**Work request:** In the records below, begin at the line that has "eB0); try done." and stop after the line that has "- simpl. lia."; quote those lines verbatim and nothing more.

**Material for the task:**
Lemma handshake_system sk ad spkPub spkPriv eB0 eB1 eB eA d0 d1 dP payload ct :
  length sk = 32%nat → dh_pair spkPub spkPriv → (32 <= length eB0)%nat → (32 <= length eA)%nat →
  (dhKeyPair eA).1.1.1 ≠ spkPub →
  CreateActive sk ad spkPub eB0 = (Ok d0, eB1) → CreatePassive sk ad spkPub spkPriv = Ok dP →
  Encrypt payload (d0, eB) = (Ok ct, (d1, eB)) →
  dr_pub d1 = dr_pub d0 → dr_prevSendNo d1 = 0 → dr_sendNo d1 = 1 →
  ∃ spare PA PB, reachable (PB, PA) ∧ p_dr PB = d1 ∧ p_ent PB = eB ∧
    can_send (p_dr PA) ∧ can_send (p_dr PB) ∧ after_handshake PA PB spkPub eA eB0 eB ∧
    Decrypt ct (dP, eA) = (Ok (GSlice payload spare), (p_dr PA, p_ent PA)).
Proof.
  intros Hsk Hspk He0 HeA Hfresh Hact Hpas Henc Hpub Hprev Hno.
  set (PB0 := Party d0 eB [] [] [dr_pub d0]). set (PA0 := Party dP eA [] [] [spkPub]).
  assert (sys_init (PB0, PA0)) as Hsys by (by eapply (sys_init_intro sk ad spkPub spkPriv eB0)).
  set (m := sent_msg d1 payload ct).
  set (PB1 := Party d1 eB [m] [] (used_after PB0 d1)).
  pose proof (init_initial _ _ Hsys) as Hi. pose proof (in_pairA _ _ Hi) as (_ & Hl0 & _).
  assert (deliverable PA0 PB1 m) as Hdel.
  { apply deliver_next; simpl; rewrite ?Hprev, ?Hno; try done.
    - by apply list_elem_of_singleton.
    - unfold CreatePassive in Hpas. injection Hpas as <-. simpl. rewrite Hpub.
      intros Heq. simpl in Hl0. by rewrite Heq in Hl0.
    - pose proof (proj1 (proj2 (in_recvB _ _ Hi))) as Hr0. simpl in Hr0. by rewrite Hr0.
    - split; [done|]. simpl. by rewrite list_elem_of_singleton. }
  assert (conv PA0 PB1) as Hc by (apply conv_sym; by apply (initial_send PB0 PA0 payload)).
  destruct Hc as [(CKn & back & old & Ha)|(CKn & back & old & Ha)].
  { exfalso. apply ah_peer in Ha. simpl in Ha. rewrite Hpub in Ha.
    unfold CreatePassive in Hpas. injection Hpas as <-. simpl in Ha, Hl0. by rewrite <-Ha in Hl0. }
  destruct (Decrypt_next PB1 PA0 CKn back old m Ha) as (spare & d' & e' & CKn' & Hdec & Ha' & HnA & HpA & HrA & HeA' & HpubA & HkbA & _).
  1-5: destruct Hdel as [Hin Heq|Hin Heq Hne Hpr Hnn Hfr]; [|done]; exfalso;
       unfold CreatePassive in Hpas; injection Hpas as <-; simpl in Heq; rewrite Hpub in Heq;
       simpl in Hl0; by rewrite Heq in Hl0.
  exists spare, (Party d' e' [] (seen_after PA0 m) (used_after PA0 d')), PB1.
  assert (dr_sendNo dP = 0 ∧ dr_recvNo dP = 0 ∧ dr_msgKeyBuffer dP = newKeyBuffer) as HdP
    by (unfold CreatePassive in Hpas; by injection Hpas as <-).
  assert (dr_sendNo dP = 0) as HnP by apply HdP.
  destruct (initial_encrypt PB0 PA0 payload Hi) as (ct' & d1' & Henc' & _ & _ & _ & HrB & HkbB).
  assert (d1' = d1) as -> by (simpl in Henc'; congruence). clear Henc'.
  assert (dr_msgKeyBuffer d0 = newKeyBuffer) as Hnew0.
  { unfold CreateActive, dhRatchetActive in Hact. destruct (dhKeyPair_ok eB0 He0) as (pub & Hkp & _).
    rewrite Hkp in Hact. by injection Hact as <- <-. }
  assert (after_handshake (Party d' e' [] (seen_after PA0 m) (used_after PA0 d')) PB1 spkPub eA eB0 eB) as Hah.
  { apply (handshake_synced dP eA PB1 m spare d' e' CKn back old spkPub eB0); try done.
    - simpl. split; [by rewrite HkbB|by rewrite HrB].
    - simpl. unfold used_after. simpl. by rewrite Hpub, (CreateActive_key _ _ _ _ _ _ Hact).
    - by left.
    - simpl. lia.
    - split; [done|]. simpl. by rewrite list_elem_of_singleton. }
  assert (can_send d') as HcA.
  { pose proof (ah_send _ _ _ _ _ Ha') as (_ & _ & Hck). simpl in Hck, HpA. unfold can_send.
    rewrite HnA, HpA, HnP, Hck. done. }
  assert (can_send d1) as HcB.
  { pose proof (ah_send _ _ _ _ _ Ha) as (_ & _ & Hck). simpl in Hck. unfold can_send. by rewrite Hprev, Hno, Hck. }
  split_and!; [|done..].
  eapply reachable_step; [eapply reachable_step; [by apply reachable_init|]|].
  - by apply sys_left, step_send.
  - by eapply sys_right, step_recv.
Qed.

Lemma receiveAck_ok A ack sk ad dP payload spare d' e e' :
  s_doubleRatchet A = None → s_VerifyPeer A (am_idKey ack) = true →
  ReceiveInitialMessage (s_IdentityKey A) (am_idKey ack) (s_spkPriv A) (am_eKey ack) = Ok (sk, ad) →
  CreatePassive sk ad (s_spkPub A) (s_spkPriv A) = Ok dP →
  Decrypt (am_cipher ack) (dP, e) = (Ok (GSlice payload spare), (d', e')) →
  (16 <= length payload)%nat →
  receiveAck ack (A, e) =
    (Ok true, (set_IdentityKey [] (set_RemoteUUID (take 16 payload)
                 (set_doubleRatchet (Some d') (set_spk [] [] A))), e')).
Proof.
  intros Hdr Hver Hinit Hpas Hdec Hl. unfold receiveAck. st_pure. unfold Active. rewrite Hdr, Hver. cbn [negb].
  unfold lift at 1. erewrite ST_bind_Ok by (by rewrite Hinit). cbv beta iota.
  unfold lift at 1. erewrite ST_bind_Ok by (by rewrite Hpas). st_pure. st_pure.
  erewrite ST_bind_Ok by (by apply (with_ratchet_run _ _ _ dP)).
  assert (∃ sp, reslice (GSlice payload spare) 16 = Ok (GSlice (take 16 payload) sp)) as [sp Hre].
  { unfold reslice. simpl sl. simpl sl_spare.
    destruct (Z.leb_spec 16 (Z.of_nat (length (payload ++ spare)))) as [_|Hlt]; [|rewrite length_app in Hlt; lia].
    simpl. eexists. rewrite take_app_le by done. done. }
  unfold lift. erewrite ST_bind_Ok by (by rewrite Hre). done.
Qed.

**Written solution:**
  { apply (handshake_synced dP eA PB1 m spare d' e' CKn back old spkPub eB0); try done.
    - simpl. split; [by rewrite HkbB|by rewrite HrB].
    - simpl. unfold used_after. simpl. by rewrite Hpub, (CreateActive_key _ _ _ _ _ _ Hact).
    - by left.
    - simpl. lia.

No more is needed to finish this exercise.